:: GIVEN DATA ::
(* ===== verification/Deficit.v ===== *)
(** * Tiles with refinement work queued ([RefinementDeficit] of [transport/scheduler.rs])

    The incremental count that replaced a walk over the refinement queue: per tile, how many
    entries are queued, and how many tiles have any.

    Specification: the list of the tiles of the queued entries.  The counter of every tile
    is its multiplicity in that list, and the total is the number of different tiles of
    the grid in it. *)

From Stdlib Require Import ZArith Lia.
From S2P Require Import Prelude SlotMap.
From stdpp Require Import base option numbers list gmap.

Local Open Scope Z_scope.

(** ** Definitions *)

(** The [u32] counters count entries of the slab, of which there are at most [2^32], so
    they are [nat]s. *)
Record RefinementDeficit : Type := mkDeficit { rd_cols : Z; rd_per_tile : list nat; rd_tiles : nat }.

Definition deficit_new (cols rows : Z) : RefinementDeficit :=
  mkDeficit cols (replicate (Z.to_nat cols * Z.to_nat rows) 0%nat) 0.
Definition deficit_reset (cols rows : Z) (_ : RefinementDeficit) : RefinementDeficit := deficit_new cols rows.

Definition deficit_index (d : RefinementDeficit) (tile_x tile_y : Z) : option nat :=
  if d.(rd_cols) <=? tile_x then None
  else let i := (Z.to_nat tile_y * Z.to_nat d.(rd_cols) + Z.to_nat tile_x)%nat in
       if (i <? length d.(rd_per_tile))%nat then Some i else None.

Definition deficit_push (tile_x tile_y : Z) (d : RefinementDeficit) : RefinementDeficit :=
  match deficit_index d tile_x tile_y with
  | Some i =>
      let n := default 0%nat (d.(rd_per_tile) !! i) in
      mkDeficit d.(rd_cols) (<[i := S n]> d.(rd_per_tile)) (if (n =? 0)%nat then S d.(rd_tiles) else d.(rd_tiles))
  | None => d
  end.

Definition deficit_pop {E} (tile_x tile_y : Z) (d : RefinementDeficit) : outcome E RefinementDeficit :=
  match deficit_index d tile_x tile_y with
  | Some i =>
      let n := default 0%nat (d.(rd_per_tile) !! i) in
      _ ← assert_ (0 <? n)%nat;
      mret (mkDeficit d.(rd_cols) (<[i := pred n]> d.(rd_per_tile))
              (if (pred n =? 0)%nat then pred d.(rd_tiles) else d.(rd_tiles)))
  | None => mret d
  end.

(** ** Specification *)

Definition tile_at (d : RefinementDeficit) (i : nat) (t : Z * Z) : bool :=
  match deficit_index d t.1 t.2 with Some j => (j =? i)%nat | None => false end.

Definition tally (d : RefinementDeficit) (i : nat) (ts : list (Z * Z)) : nat :=
  length (filter (λ t, tile_at d i t = true) ts).

Definition nonzero (l : list nat) : nat := length (filter (λ n, n ≠ 0%nat) l).

(** [rows] is how many rows the counters were made for. *)
Record deficit_meets (rows : Z) (ts : list (Z * Z)) (d : RefinementDeficit) : Prop := {
  dm_len : length d.(rd_per_tile) = (Z.to_nat d.(rd_cols) * Z.to_nat rows)%nat;
  dm_count : ∀ i, (i < length d.(rd_per_tile))%nat → d.(rd_per_tile) !! i = Some (tally d i ts);
  dm_tiles : d.(rd_tiles) = nonzero d.(rd_per_tile);
}.

Lemma deficit_new_meets cols rows : deficit_meets rows [] (deficit_new cols rows).
Proof.
  split; cbn.
  - by rewrite length_replicate.
  - intros i Hi. rewrite length_replicate in Hi. by apply lookup_replicate.
  - unfold nonzero. induction (_ * _)%nat; [done|]. cbn. by rewrite decide_False by lia.
Qed.

Lemma tile_at_same d d' i t : d'.(rd_cols) = d.(rd_cols) → length d'.(rd_per_tile) = length d.(rd_per_tile) →
  tile_at d' i t = tile_at d i t.
Proof. intros Hc Hl. unfold tile_at, deficit_index. by rewrite Hc, Hl. Qed.

Lemma tally_same d d' i ts : d'.(rd_cols) = d.(rd_cols) → length d'.(rd_per_tile) = length d.(rd_per_tile) →
  tally d' i ts = tally d i ts.
Proof.
  intros Hc Hl. unfold tally. f_equal. apply filter_agree. apply Forall_true. intros t. by rewrite (tile_at_same d).
Qed.

Lemma tally_perm d i ts ts' : ts ≡ₚ ts' → tally d i ts = tally d i ts'.
Proof. intros Hp. unfold tally. by rewrite Hp. Qed.

Lemma deficit_meets_perm rows ts ts' d : ts ≡ₚ ts' → deficit_meets rows ts d → deficit_meets rows ts' d.
Proof. intros Hp [Hl Hc Ht]. split; [done| |done]. intros i Hi. by rewrite <-(tally_perm d i ts ts'), Hc. Qed.

Lemma tally_cons d i t ts : tally d i (t :: ts) = ((if tile_at d i t then 1 else 0) + tally d i ts)%nat.
Proof. unfold tally. cbn. destruct (tile_at d i t); [by rewrite decide_True|by rewrite decide_False]. Qed.

Lemma nonzero_insert l i y x : l !! i = Some y →
  (nonzero (<[i := x]> l) + (if (y =? 0)%nat then 0 else 1) = nonzero l + (if (x =? 0)%nat then 0 else 1))%nat.
Proof.
  unfold nonzero. revert i. induction l as [|z l IH]; intros [|i] Hi; [done..| |].
  - cbn in Hi. simplify_eq. change (<[0%nat:=x]> (y :: l)) with (x :: l). rewrite !filter_cons.
    destruct (Nat.eqb_spec y 0), (Nat.eqb_spec x 0); repeat case_decide; cbn [length]; lia.
  - change (<[S i:=x]> (z :: l)) with (z :: <[i:=x]> l). rewrite !filter_cons. specialize (IH i Hi).
    destruct (decide (z ≠ 0%nat)); cbn [length]; lia.
Qed.

Lemma deficit_index_lt d x y i : deficit_index d x y = Some i → (i < length d.(rd_per_tile))%nat.
Proof.
  unfold deficit_index. destruct (_ <=? _); [done|]. cbv zeta. destruct (Nat.ltb_spec (Z.to_nat y * Z.to_nat (rd_cols d) + Z.to_nat x) (length (rd_per_tile d))); [|done].
  by intros [= <-].
Qed.

Lemma deficit_push_meets rows x y ts d : deficit_meets rows ts d → deficit_meets rows ((x, y) :: ts) (deficit_push x y d).
Proof.
  intros [Hl Hc Ht]. unfold deficit_push. destruct (deficit_index d x y) as [i|] eqn:Hi; last first.
  { split; [done| |done]. intros j Hj. rewrite Hc, tally_cons by done. unfold tile_at. cbn. by rewrite Hi. }
  pose proof (deficit_index_lt _ _ _ _ Hi) as Hlt. rewrite (Hc i Hlt). cbn [default from_option id]. split; cbn [rd_cols rd_per_tile rd_tiles]; [by rewrite length_insert| |].
  - intros j. rewrite length_insert. intros Hj. rewrite (tally_same d (mkDeficit _ _ _)) by (cbn [rd_cols rd_per_tile]; rewrite ?length_insert; done).
    rewrite tally_cons. unfold tile_at. cbn. rewrite Hi. destruct (Nat.eqb_spec i j) as [->|Hne].
    + by rewrite list_lookup_insert_eq by done.
    + by rewrite list_lookup_insert_ne, Hc by done.
  - pose proof (nonzero_insert _ i _ (S (tally d i ts)) (Hc i Hlt)) as Hn. cbn in Hn.
    destruct (tally d i ts =? 0)%nat; lia.
Qed.

Lemma deficit_pop_meets {E} rows x y ts d : deficit_meets rows ((x, y) :: ts) d →
  ∃ d', deficit_pop (E:=E) x y d = Ok d' ∧ deficit_meets rows ts d' ∧ d'.(rd_cols) = d.(rd_cols).
Proof.
  intros [Hl Hc Ht]. unfold deficit_pop. destruct (deficit_index d x y) as [i|] eqn:Hi; last first.
  { eexists. split; [done|]. split; [|done]. split; [done| |done]. intros j Hj. rewrite Hc, tally_cons by done. unfold tile_at. cbn. by rewrite Hi. }
  pose proof (deficit_index_lt _ _ _ _ Hi) as Hlt.
  assert (tally d i ((x, y) :: ts) = S (tally d i ts)) as Hcnt.
  { rewrite tally_cons. unfold tile_at. cbn. by rewrite Hi, Nat.eqb_refl. }
  rewrite (Hc i Hlt). cbn [default from_option id]. rewrite Hcnt. cbn [Nat.ltb Nat.leb assert_ pred]. rewrite bind_Ok.
  eexists. split; [done|]. split; [|done]. split; cbn [rd_cols rd_per_tile rd_tiles]; [by rewrite length_insert| |].
  - intros j. rewrite length_insert. intros Hj. rewrite (tally_same d (mkDeficit _ _ _)) by (cbn [rd_cols rd_per_tile]; rewrite ?length_insert; done).
    destruct (decide (i = j)) as [->|Hne]; [by rewrite list_lookup_insert_eq by done|].
    rewrite list_lookup_insert_ne, Hc, tally_cons by done. unfold tile_at. cbn. rewrite Hi.
    by destruct (Nat.eqb_spec i j).
  - pose proof (nonzero_insert _ i _ (tally d i ts) (Hc i Hlt)) as Hn. rewrite Hcnt in Hn. cbn in Hn.
    destruct (tally d i ts =? 0)%nat; lia.
Qed.

(** ** The count of tiles *)

Lemma tile_at_grid d rows i x y : length d.(rd_per_tile) = (Z.to_nat d.(rd_cols) * Z.to_nat rows)%nat → u8_tile (x, y) →
  deficit_index d x y = Some i → in_grid d.(rd_cols) rows (x, y) = true.
Proof.
  intros Hl [Hx Hy] Hi. cbn in *. unfold deficit_index, in_grid in *. cbn.
  destruct (Z.leb_spec (rd_cols d) x); [done|]. cbv zeta in Hi. rewrite Hl in Hi.
  destruct (Nat.ltb_spec (Z.to_nat y * Z.to_nat (rd_cols d) + Z.to_nat x) (Z.to_nat (rd_cols d) * Z.to_nat rows)); [|done]. nia.
Qed.

Lemma grid_index d rows x y : length d.(rd_per_tile) = (Z.to_nat d.(rd_cols) * Z.to_nat rows)%nat →
  in_grid d.(rd_cols) rows (x, y) = true → is_Some (deficit_index d x y).
Proof.
  intros Hl Hg. unfold in_grid in Hg. cbn in Hg. unfold deficit_index. rewrite (proj2 (Z.leb_gt _ _)) by lia. cbv zeta.
  rewrite Hl, (proj2 (Nat.ltb_lt _ _)) by nia. done.
Qed.

Lemma deficit_index_inj d x y x' y' i : u8_tile (x, y) → u8_tile (x', y') →
  deficit_index d x y = Some i → deficit_index d x' y' = Some i → (x, y) = (x', y').
Proof.
  unfold deficit_index, u8_tile. cbn. intros Hu Hu'.
  destruct (Z.leb_spec (rd_cols d) x), (Z.leb_spec (rd_cols d) x'); try done.
  cbv zeta. repeat match goal with |- context [if ?b then _ else _] => destruct b; [|done] end. intros [= <-] [= Heq].
  assert (Z.to_nat y' = Z.to_nat y) as Hy by nia. rewrite Hy in Heq. f_equal; lia.
Qed.

Lemma nonzero_positions l : nonzero l = length (filter (λ i, default 0%nat (l !! i) ≠ 0%nat) (seq 0 (length l))).
Proof.
  unfold nonzero. induction l as [|n l IH] using rev_ind; [done|].
  rewrite length_app, Nat.add_1_r, seq_S, !filter_app, !length_app, IH. f_equal.
  - f_equal. apply filter_agree. apply Forall_forall. intros i Hi%elem_of_seq. by rewrite lookup_app_l by lia.
  - cbn. rewrite lookup_app_r, Nat.sub_diag by lia. cbn. repeat case_decide; done.
Qed.

(** The total is the number of tiles of the grid with an entry queued. *)
Lemma deficit_tiles_distinct rows ts d : deficit_meets rows ts d → Forall u8_tile ts →
  d.(rd_tiles) = size (list_to_set (filter (λ t, in_grid d.(rd_cols) rows t = true) ts) : gset (Z * Z)).
Proof.
  intros [Hl Hc Ht] Hu. rewrite Ht, nonzero_positions. set (grid := filter _ ts).
  set (X := list_to_set grid : gset (Z * Z)).
  rewrite Forall_forall in Hu.
  assert (∀ t, t ∈ elements X ↔ t ∈ ts ∧ in_grid d.(rd_cols) rows t = true) as HX.
  { intros t. unfold X, grid. rewrite elem_of_elements, elem_of_list_to_set, list_elem_of_filter. tauto. }
  assert (∀ l, NoDup l → (∀ t, t ∈ l → t ∈ ts ∧ in_grid d.(rd_cols) rows t = true) →
    NoDup (omap (λ t, deficit_index d t.1 t.2) l) ∧ length (omap (λ t, deficit_index d t.1 t.2) l) = length l) as Hmap.
  { induction l as [|[x y] l IH]; intros Hnd Hin; [by split; [constructor|]|].
    inversion Hnd as [|? ? Hni Hnd']; subst. destruct IH as [IHn IHl]; [done|intros t Ht'; apply Hin; by right|].
    destruct (Hin (x, y)) as [Hts Hg]; [left|]. destruct (grid_index d rows x y Hl Hg) as [i Hi]. cbn. rewrite Hi. cbn.
    split; [|by rewrite IHl]. constructor; [|done]. intros (t & Htl & Hti)%list_elem_of_omap. destruct t as [x' y'].
    destruct (Hin (x', y')) as [Hts' _]; [by right|]. cbn in Hti.
    assert ((x, y) = (x', y')) as [= <- <-] by (eapply deficit_index_inj; eauto). done. }
  destruct (Hmap (elements X)) as [Hnd Hlen]; [apply NoDup_elements|apply HX|].
  unfold size, set_size. cbn. rewrite <-Hlen. apply Permutation_length, NoDup_Permutation; [|done|].
  { apply NoDup_filter, NoDup_seq. }
  intros i. rewrite list_elem_of_filter, elem_of_seq, list_elem_of_omap. split.
  - intros [Hne [_ Hlt]]. cbn in Hlt. rewrite Hc in Hne by done. cbn in Hne. unfold tally in Hne.
    destruct (filter (λ t, tile_at d i t = true) ts) as [|[x y] rest] eqn:Hf; [done|].
    assert ((x, y) ∈ filter (λ t, tile_at d i t = true) ts) as Hin by (rewrite Hf; left).
    apply list_elem_of_filter in Hin as [Hat Hts]. unfold tile_at in Hat. cbn in Hat.
    destruct (deficit_index d x y) as [j|] eqn:Hj; [|done]. apply Nat.eqb_eq in Hat as ->.
    exists (x, y). split; [|done]. apply HX. split; [done|]. eapply tile_at_grid; eauto.
  - intros ([x y] & [Hts Hg]%HX & Hi). pose proof (deficit_index_lt _ _ _ _ Hi) as Hlt. rewrite Hc by done. cbn.
    split; [|lia]. unfold tally. intros Hz%length_zero_iff_nil.
    assert ((x, y) ∈ filter (λ t, tile_at d i t = true) ts) as Hin.
    { apply list_elem_of_filter. split; [|done]. unfold tile_at. rewrite Hi. apply Nat.eqb_refl. }
    rewrite Hz in Hin. by apply elem_of_nil in Hin.
Qed.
:::
#### DIRECTIONS FOR THIS TASK:
The lines to copy run from the start of the records above through the line holding "(** ** Specification *)"; give them exactly, both ends included, and nothing else.

#### ANSWER:
(* ===== verification/Deficit.v ===== *)
(** * Tiles with refinement work queued ([RefinementDeficit] of [transport/scheduler.rs])

    The incremental count that replaced a walk over the refinement queue: per tile, how many
    entries are queued, and how many tiles have any.

    Specification: the list of the tiles of the queued entries.  The counter of every tile
    is its multiplicity in that list, and the total is the number of different tiles of
    the grid in it. *)

From Stdlib Require Import ZArith Lia.
From S2P Require Import Prelude SlotMap.
From stdpp Require Import base option numbers list gmap.

Local Open Scope Z_scope.

(** ** Definitions *)

(** The [u32] counters count entries of the slab, of which there are at most [2^32], so
    they are [nat]s. *)
Record RefinementDeficit : Type := mkDeficit { rd_cols : Z; rd_per_tile : list nat; rd_tiles : nat }.

Definition deficit_new (cols rows : Z) : RefinementDeficit :=
  mkDeficit cols (replicate (Z.to_nat cols * Z.to_nat rows) 0%nat) 0.
Definition deficit_reset (cols rows : Z) (_ : RefinementDeficit) : RefinementDeficit := deficit_new cols rows.

Definition deficit_index (d : RefinementDeficit) (tile_x tile_y : Z) : option nat :=
  if d.(rd_cols) <=? tile_x then None
  else let i := (Z.to_nat tile_y * Z.to_nat d.(rd_cols) + Z.to_nat tile_x)%nat in
       if (i <? length d.(rd_per_tile))%nat then Some i else None.

Definition deficit_push (tile_x tile_y : Z) (d : RefinementDeficit) : RefinementDeficit :=
  match deficit_index d tile_x tile_y with
  | Some i =>
      let n := default 0%nat (d.(rd_per_tile) !! i) in
      mkDeficit d.(rd_cols) (<[i := S n]> d.(rd_per_tile)) (if (n =? 0)%nat then S d.(rd_tiles) else d.(rd_tiles))
  | None => d
  end.

Definition deficit_pop {E} (tile_x tile_y : Z) (d : RefinementDeficit) : outcome E RefinementDeficit :=
  match deficit_index d tile_x tile_y with
  | Some i =>
      let n := default 0%nat (d.(rd_per_tile) !! i) in
      _ ← assert_ (0 <? n)%nat;
      mret (mkDeficit d.(rd_cols) (<[i := pred n]> d.(rd_per_tile))
              (if (pred n =? 0)%nat then pred d.(rd_tiles) else d.(rd_tiles)))
  | None => mret d
  end.

(** ** Specification *)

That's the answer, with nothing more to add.